By Capt. Charles Bailey
Montgomery County (Md.) Fire and Rescue Service
Founder of TinHelmet.com


Photo Tod Parker/PhotoTac.com
Firefighters tackle a strip mall fire in Indianapolis in June.

Modern life presents firefighters with an amazing array of problems that include synthetic materials, engineered trusses and lightweight construction. Fires in strip malls have all of these features.

The average fire department is well equipped to manage a fire in one or two rooms of a residential structure. These are the fires that we fight on a daily basis, the fires that we train for and the fires that our SOPs are designed around.

But when a department is faced with a fire in a strip mall, the fight changes because the buildings are different, and they are not situations that we deal with on a regular basis.

This discussion hopes to highlight why strip mall fires are more dangerous than residential fires.
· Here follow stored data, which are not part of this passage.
(** [self.cxn.send].  Twisted sets [connected] when the connection is made and
    does not reset it when it is lost: from then on the transport silently drops
    what is written to it. *)
Definition send (xid : option Z) (b : reply_body) : M handler unit :=
  h ← get_state;
  _ ← lift (assert_ (h_connected h));
  modify (add_sent (mk_reply xid b)).

(** A call in a thread, and the rest of the generator as a pending task *)
Definition defer (c : call) (t : task) : M handler unit :=
  _ ← modify (add_call c); modify (λ h, set_pending (h_pending h ++ [t]) h).

(** An exception of an inlineCallbacks method stays in its Deferred. *)
Definition inline {A} (m : M handler A) : M handler unit := λ h, (Ok tt, (m h).2).

Definition not_implemented (req : request) : M handler unit := raise NotImplementedError.

Definition handle_echo_request (req : request) : M handler unit := send (Some (rq_xid req)) echo_reply.
Definition handle_feature_request (req : request) : M handler unit :=
  inline (defer get_device_info (FeaturesTask (rq_xid req))).
Definition handle_barrier_request (req : request) : M handler unit :=
  send (Some (rq_xid req)) barrier_reply.
Definition handle_experimenter_request := not_implemented.

(** [to_grpc(req)]: a class without converter is a KeyError. *)
Definition handle_flow_mod_request (req : request) : M handler unit :=
  inline (fm ← lift (match rq_body req with
                     | FlowModBody lo => loxi_flow_mod_to_ofp_flow_mod lo
                     | _ => Raise KeyError end);
          defer (update_flow_table fm) (FlowModTask (rq_xid req))).
Definition handle_get_async_request := not_implemented.
Definition handle_get_config_request (req : request) : M handler unit :=
  send (Some (rq_xid req)) (get_config_reply OFPCML_NO_BUFFER).
Definition handle_group_mod_request (req : request) : M handler unit :=
  inline (gm ← lift (match rq_body req with
                     | GroupModBody lo => loxi_group_mod_to_ofp_group_mod lo
                     | _ => Raise KeyError end);
          defer (update_group_table gm) (GroupModTask (rq_xid req))).
Definition handle_meter_mod_request := not_implemented.
Definition handle_role_request (req : request) : M handler unit :=
  '(role, generation_id) ← lift (match rq_body req with
                                 | RoleBody r g => Ok (r, g)
                                 | _ => Raise AttributeError end);
  if bool_decide (role ≠ OFPCR_ROLE_MASTER) then raise NotImplementedError
  else send (Some (rq_xid req)) (role_reply role generation_id).
Definition handle_packet_out_request (req : request) : M handler unit :=
  po ← lift (match rq_body req with
             | PacketOutBody lo => loxi_packet_out_to_ofp_packet_out lo
             | _ => Raise KeyError end);
  modify (add_call (send_packet_out po)).
Definition handle_set_config_request (req : request) : M handler unit := mret tt.
Definition handle_port_mod_request := not_implemented.
Definition handle_table_mod_request := not_implemented.
Definition handle_queue_get_config_request := not_implemented.
Definition handle_set_async_request := not_implemented.
Definition handle_aggregate_request := not_implemented.
Definition handle_device_description_request (req : request) : M handler unit :=
  inline (defer get_device_info (DescTask (rq_xid req))).
Definition handle_experimenter_stats_request := not_implemented.
Definition handle_flow_stats_request (req : request) : M handler unit :=
  inline (defer list_flows (FlowStatsTask (rq_xid req))).
Definition handle_group_stats_request (req : request) : M handler unit :=
  inline (defer list_groups (GroupStatsTask (rq_xid req))).
Definition handle_group_descriptor_request (req : request) : M handler unit :=
  send (Some (rq_xid req)) group_desc_stats_reply.
Definition handle_group_features_request := not_implemented.
Definition handle_meter_stats_request (req : request) : M handler unit :=
  send (Some (rq_xid req)) meter_stats_reply.
Definition handle_meter_config_request := not_implemented.
Definition handle_meter_features_request (req : request) : M handler unit :=
  send None bad_request_error_msg.
Definition handle_port_stats_request (req : request) : M handler unit :=
  send (Some (rq_xid req)) port_stats_reply.
Definition handle_port_desc_request (req : request) : M handler unit :=
  inline (defer get_port_list (PortDescTask (rq_xid req))).
Definition handle_queue_stats_request := not_implemented.
Definition handle_table_stats_request (req : request) : M handler unit :=
  send (Some (rq_xid req)) table_stats_reply.
Definition handle_table_features_request := not_implemented.

Definition stats_handlers : list (Z * (request → M handler unit)) :=
  [(OFPST_AGGREGATE, handle_aggregate_request);
   (OFPST_DESC, handle_device_description_request);
   (OFPST_EXPERIMENTER, handle_experimenter_stats_request);
   (OFPST_FLOW, handle_flow_stats_request);
   (OFPST_GROUP, handle_group_stats_request);
   (OFPST_GROUP_DESC, handle_group_descriptor_request);
   (OFPST_GROUP_FEATURES, handle_group_features_request);
   (OFPST_METER, handle_meter_stats_request);
   (OFPST_METER_CONFIG, handle_meter_config_request);
   (OFPST_METER_FEATURES, handle_meter_features_request);
   (OFPST_PORT, handle_port_stats_request);
   (OFPST_PORT_DESC, handle_port_desc_request);
   (OFPST_QUEUE, handle_queue_stats_request);
   (OFPST_TABLE, handle_table_stats_request);
   (OFPST_TABLE_FEATURES, handle_table_features_request)].

Definition handle_stats_request (req : request) : M handler unit :=
  stats_type ← lift (match rq_body req with StatsBody t => Ok t | _ => Raise AttributeError end);
  match od_get stats_type stats_handlers with
  | Some h => h req
  | None => raise OpenFlowProtocolError
  end.

Definition main_handlers : list (Z * (request → M handler unit)) :=
  [(OFPT_BARRIER_REQUEST, handle_barrier_request);
   (OFPT_ECHO_REQUEST, handle_echo_request);
   (OFPT_FEATURES_REQUEST, handle_feature_request);
   (OFPT_EXPERIMENTER, handle_experimenter_request);
   (OFPT_FLOW_MOD, handle_flow_mod_request);
   (OFPT_GET_ASYNC_REQUEST, handle_get_async_request);
   (OFPT_GET_CONFIG_REQUEST, handle_get_config_request);
   (OFPT_GROUP_MOD, handle_group_mod_request);
   (OFPT_METER_MOD, handle_meter_mod_request);
   (OFPT_PACKET_OUT, handle_packet_out_request);
   (OFPT_PORT_MOD, handle_port_mod_request);
   (OFPT_QUEUE_GET_CONFIG_REQUEST, handle_queue_get_config_request);
   (OFPT_ROLE_REQUEST, handle_role_request);
   (OFPT_SET_ASYNC, handle_set_async_request);
   (OFPT_SET_CONFIG, handle_set_config_request);
   (OFPT_STATS_REQUEST, handle_stats_request);
   (OFPT_TABLE_MOD, handle_table_mod_request)].

(** One round of the loop of [start]; a type without handler is logged. *)
Definition dispatch (req : request) : M handler unit :=
  match od_get (rq_type req) main_handlers with
  | Some h => h req
  | None => mret tt
  end.

(** The loop takes the queued requests [reqs] one by one; an exception ends it. *)
Fixpoint serve (reqs : list request) : handler → handler := λ h,
  match reqs with
  | [] => h
  | req :: reqs =>
      match dispatch req (set_rx reqs h) with
      | (Ok _, h') => serve reqs h'
      | (Raise _, h') => set_phase Dead h'
      end
  end.

(** [recv_class(hello)] takes the first hello, wherever it is. *)
Definition is_hello (req : request) : bool := bool_decide (rq_type req = OFPT_HELLO).
Definition resume (h : handler) : handler :=
  match h_phase h with
  | Dead => h
  | Running => serve (h_rx h) h
  | WaitHello =>
      match find_index is_hello (h_rx h) with
      | None => h
      | Some (i, _) => let rest := delete i (h_rx h) in serve rest (set_phase Running (set_rx rest h))
      end
  end.

(** [start] up to the first yield *)
Definition start : handler → handler := λ h,
  match send None hello h with
  | (Ok _, h') => resume (set_phase WaitHello h')
  | (Raise _, h') => set_phase Dead h'
  end.

Section tasks.
Context `{!Pb2Dict}.

(** The rest of a generator, when its call has returned.  Of the switch features
    the datapath id is passed as a keyword by the handler itself, so that it must
    not be set in the message. *)
Definition finish (t : task) (out : rpc_result) : M handler unit :=
  match t, out with
  | _, RpcError e => raise e
  | FeaturesTask xid, DeviceInfo features _ =>
      if bool_decide (sf_datapath_id features ≠ 0%Z) then raise TypeError
      else h ← get_state; send (Some xid) (features_reply (h_datapath_id h) features)
  | FlowModTask _, _ | GroupModTask _, _ => mret tt
  | DescTask xid, DeviceInfo _ desc => send (Some xid) (desc_stats_reply desc)
  | FlowStatsTask xid, FlowList flows =>
      l ← lift (mapM ofp_flow_stats_to_loxi_flow_stats flows);
      send (Some xid) (flow_stats_reply l)
  | GroupStatsTask xid, GroupList groups =>
      send (Some xid) (group_stats_reply (ofp_group_entry_to_loxi_group_entry <$> groups))
  | PortDescTask xid, PortList ports => send (Some xid) (port_desc_stats_reply ports)
  | _, _ => raise AttributeError
  end.

(** [forward_packet_in], called by the agent *)
Definition forward_packet_in (p : packet_in) : M handler unit :=
  lo ← lift (ofp_packet_in_to_loxi_packet_in p); send None (packet_in_message lo).

(** ** Interleavings *)

Inductive event : Type :=
  | Receive (req : request)               (** the connection queues a message *)
  | Complete (i : nat) (out : rpc_result). (** a pending call returns *)

Definition complete (i : nat) (out : rpc_result) (h : handler) : handler :=
  match h_pending h !! i with
  | None => h
  | Some t => (inline (finish t out) (set_pending (delete i (h_pending h)) h)).2
  end.

Definition step (e : event) (h : handler) : handler :=
  match e with
  | Receive req => resume (set_rx (h_rx h ++ [req]) h)
  | Complete i out => complete i out h
  end.
Definition run (evs : list event) (h : handler) : handler := foldl (λ h e, step e h) h evs.

Definition received (evs : list event) : list request :=
  omap (λ e, match e with Receive req => Some req | _ => None end) evs.

(** ** What a request asks for *)

Definition supported_stats : list Z :=
  [OFPST_DESC; OFPST_FLOW; OFPST_GROUP; OFPST_GROUP_DESC; OFPST_METER; OFPST_METER_FEATURES;
   OFPST_PORT; OFPST_PORT_DESC; OFPST_TABLE].
Definition unsupported_types : list Z :=
  [OFPT_EXPERIMENTER; OFPT_GET_ASYNC_REQUEST; OFPT_METER_MOD; OFPT_PORT_MOD;
   OFPT_QUEUE_GET_CONFIG_REQUEST; OFPT_SET_ASYNC; OFPT_TABLE_MOD].

(** The requests whose handler does not raise *)
Definition supported (req : request) : bool :=
  if bool_decide (rq_type req ∈ unsupported_types) then false
  else if bool_decide (rq_type req = OFPT_ROLE_REQUEST) then
    match rq_body req with RoleBody r _ => bool_decide (r = OFPCR_ROLE_MASTER) | _ => false end
  else if bool_decide (rq_type req = OFPT_PACKET_OUT) then
    match rq_body req with
    | PacketOutBody lo => match loxi_packet_out_to_ofp_packet_out lo with Ok _ => true | _ => false end
    | _ => false
    end
  else if bool_decide (rq_type req = OFPT_STATS_REQUEST) then
    match rq_body req with StatsBody t => bool_decide (t ∈ supported_stats) | _ => false end
  else true.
It should also provide a framework for a shared understanding of the objectives and priorities with the hope that knowing these things will allow crews and commanders to operate more safely and effectively.

There are a few obvious reasons why the strip mall is different. First, it’s typically a structure with masonry walls that hold up but are also supported by a lightweight steel bar joist roof. This roof support, when not exposed directly to the occupied space below, is concealed above one, sometimes many, suspended ceilings. This void space between the occupied space and the roof assembly allows fire, heat and smoke to grow sometimes for hours before anything is detected.

Heat exposure
Having an undetected fire, even if it is smoldering, means the lightweight metal roof assembly is exposed to high heat for extended periods of time before the fire department arrives. With the relatively low heat of deformity for this type and arrangement of steel, it is not long before the joists can expand and push the walls, causing the roof to come crashing down.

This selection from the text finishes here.